A computer-based method for repeatedly identifying candidate proteins in a sample of an unknown protein, comprising the following steps: (a) A step of receiving, by computer, binding measurements for each of a plurality of affinity reagent probes to the unknown protein in the sample, wherein each affinity reagent probe is configured to selectively bind to one or more candidate proteins from a plurality of candidate proteins; (b) A step of comparing the binding measurement with a database containing multiple protein sequences using the computer, wherein each protein sequence corresponds to one candidate protein among the multiple candidate proteins; and (c) A step of repeatedly generating, by the computer, the probability that each of the one or more candidate proteins among the plurality of candidate proteins is present in the sample, based on the comparison of the binding measurement with the database which includes a plurality of protein sequences corresponding to each of the candidate proteins among the plurality of candidate proteins.
The process of generating the aforementioned multiple probabilities is, The process further includes repeatedly receiving additional information on binding measurements for each of several additional affinity reagent probes, wherein each of the additional affinity reagent probes is among the several candidate proteins. The method according to claim 1, configured to selectively bind to one or more candidate proteins.
The method according to claim 1, further comprising the step of generating a confidence level that, with respect to each of the one or more candidate proteins, the candidate protein is consistent with one of the unknown proteins in the sample.

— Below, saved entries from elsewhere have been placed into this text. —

Lemma hex_digit_is_hex d : 0 <= d < 16 -> is_hex (hex_digit d) = true.
Proof.
  intros Hd. assert (Hall : forallb (fun k => is_hex (hex_digit (Z.of_nat k))) (seq 0 16) = true)
    by reflexivity.
  rewrite forallb_forall in Hall. specialize (Hall (Z.to_nat d)).
  rewrite Z2Nat.id in Hall by lia. apply Hall, in_seq. lia.
Qed.

Lemma hex_digits_hex n h : all_chars is_hex (hex_digits n h) = true.
Proof.
  induction n as [|n IH]; cbn [hex_digits all_chars]; [done|].
  rewrite hex_digit_is_hex, IH; [done|]. by apply Z.mod_pos_bound.
Qed.

Lemma hex_digits_length n h : String.length (hex_digits n h) = n.
Proof. induction n as [|n IH]; cbn; congruence. Qed.

Lemma hex_not_space a : is_hex a = true -> is_whitespace a = false.
Proof. destruct a as [[] [] [] [] [] [] [] []]; by vm_compute. Qed.

Lemma trim_no_space s : all_chars is_hex s = true -> trim s = s.
Proof.
  intros Hs. unfold trim.
  assert (Hstart : trim_start s = s).
  { destruct s as [|a r]; [done|]. cbn in Hs |- *. apply andb_true_iff in Hs as [Ha _].
    by rewrite hex_not_space. }
  rewrite Hstart. clear Hstart. induction s as [|a r IH]; [done|]. cbn in Hs.
  apply andb_true_iff in Hs as [Ha Hr]. cbn [trim_end trim_is_empty].
  rewrite hex_not_space by done. cbn [andb]. by rewrite IH.
Qed.

(** The key of a context always exists: the [expect] never fires. *)
Lemma context_key_hash i : context_key i = Some (context_hash i).
Proof.
  unfold context_key, non_empty_trimmed, context_hash, stable_hash_hex.
  by rewrite trim_no_space by apply hex_digits_hex.
Qed.

(** *** Normal forms *)

Lemma trim_start_idem s : trim_start (trim_start s) = trim_start s.
Proof.
  induction s as [|a r IH]; [done|]. cbn. destruct (is_whitespace a) eqn:E; [done|].
  cbn. by rewrite E.
Qed.

Lemma trim_is_empty_end s : trim_is_empty (trim_end s) = trim_is_empty s.
Proof.
  induction s as [|a r IH]; [done|]. cbn [trim_end]. destruct (trim_is_empty (String a r)) eqn:E; [done|].
  cbn in E |- *. by rewrite IH.
Qed.

Lemma trim_end_idem s : trim_end (trim_end s) = trim_end s.
Proof.
  induction s as [|a r IH]; [done|]. cbn [trim_end].
  destruct (trim_is_empty (String a r)) eqn:E; [done|].
  cbn [trim_end]. replace (trim_is_empty (String a (trim_end r))) with false; [by rewrite IH|].
  cbn in E |- *. by rewrite trim_is_empty_end.
Qed.

Lemma trim_start_end s : trim_start (trim_end (trim_start s)) = trim_end (trim_start s).
Proof.
  induction s as [|a r IH]; [done|]. cbn [trim_start]. destruct (is_whitespace a) eqn:E; [done|].
  cbn [trim_end trim_is_empty]. rewrite E. cbn [andb trim_start]. by rewrite E.
Qed.

Lemma trim_idem s : trim (trim s) = trim s.
Proof. unfold trim. by rewrite trim_start_end, trim_end_idem. Qed.

Lemma normalize_optional_string_idem o :
  normalize_optional_string (normalize_optional_string o) = normalize_optional_string o.
Proof.
  destruct o as [s|]; [|done]. cbn. unfold non_empty_trimmed.
  destruct (String.eqb (trim s) "") eqn:E; [done|]. cbn. unfold non_empty_trimmed.
  by rewrite trim_idem, E.
Qed.

(** *** The distribution of classes *)

Fixpoint class_total (c : TaskClass) (l : list CandidateClassCount) : Z :=
  match l with
  | [] => 0
  | x :: rest =>
      if decide (ccc_class x = c) then ccc_count x + class_total c rest else class_total c rest
  end.

Fixpoint total_count (l : list CandidateClassCount) : Z :=
  match l with [] => 0 | x :: rest => ccc_count x + total_count rest end.

(** Counts are [usize]s whose sum is one too. *)
Definition countable (l : list CandidateClassCount) : Prop :=
  Forall (fun x => 0 <= ccc_count x) l /\ total_count l < 2 ^ 64.

Definition class_lt (a b : CandidateClassCount) : Prop :=
  (TaskClass_rank (ccc_class a) < TaskClass_rank (ccc_class b))%nat.

Definition canonical (l : list CandidateClassCount) : Prop :=
  StronglySorted class_lt l /\ Forall (fun x => 0 < ccc_count x) l.

Lemma class_total_bound c l :
  Forall (fun x => 0 <= ccc_count x) l -> 0 <= class_total c l <= total_count l.
Proof. induction 1 as [|x l Hx _ IH]; cbn; [lia|]. case_decide; lia. Qed.

Lemma class_total_above c l (r : nat) :
  (TaskClass_rank c <= r)%nat ->
  Forall (fun x => (r < TaskClass_rank (ccc_class x))%nat) l -> class_total c l = 0.
Proof.
  intros Hr. induction 1 as [|x l Hx _ IH]; [done|]. cbn. case_decide; subst; [lia|done].
Qed.

Lemma add_class_count_total class n c l :
  0 < n -> Forall (fun x => 0 <= ccc_count x) l -> total_count l + n < 2 ^ 64 ->
  class_total c (add_class_count class n l)
  = class_total c l + (if decide (class = c) then n else 0).
Proof.
  intros Hn Hl. induction Hl as [|x l Hx Hl IH]; intros Hsum; cbn in *; [case_decide; lia|].
  assert (0 <= total_count l) by (pose proof (class_total_bound class l Hl); lia).
  destruct (decide (ccc_class x = class)) as [<-|Hne]; cbn.
  { rewrite Z.mod_small by lia. case_decide; lia. }
  destruct (_ <? _)%nat; cbn; [|rewrite IH by lia]; repeat case_decide; subst; done || lia.
Qed.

The step of generating the aforementioned probability is, The method according to claim 1, comprising taking into account the error rate of the detector related to the information of the coupled measurement.
The method according to claim 4, wherein the error rate of the detector is obtained from the specifications of one or more detectors used to obtain the information of the coupled measurement.
The method according to claim 4, wherein the error rate of the detector is set to the estimated error rate of the detector.
The method according to claim 6, wherein the estimated error rate of the detector is set by the user of the computer.
The method according to claim 6, wherein the estimated error rate of the detector is approximately 0.001.
The process of repeatedly generating the aforementioned multiple probabilities is as follows: The method according to claim 1, further comprising removing one or more candidate proteins from the plurality of candidate proteins from subsequent iterations, thereby reducing the number of iterations required to carry out the repeated generation of the probability.
The method according to claim 9, wherein the removal of one or more candidate proteins is based at least on predetermined criteria for the binding measurement related to the candidate proteins.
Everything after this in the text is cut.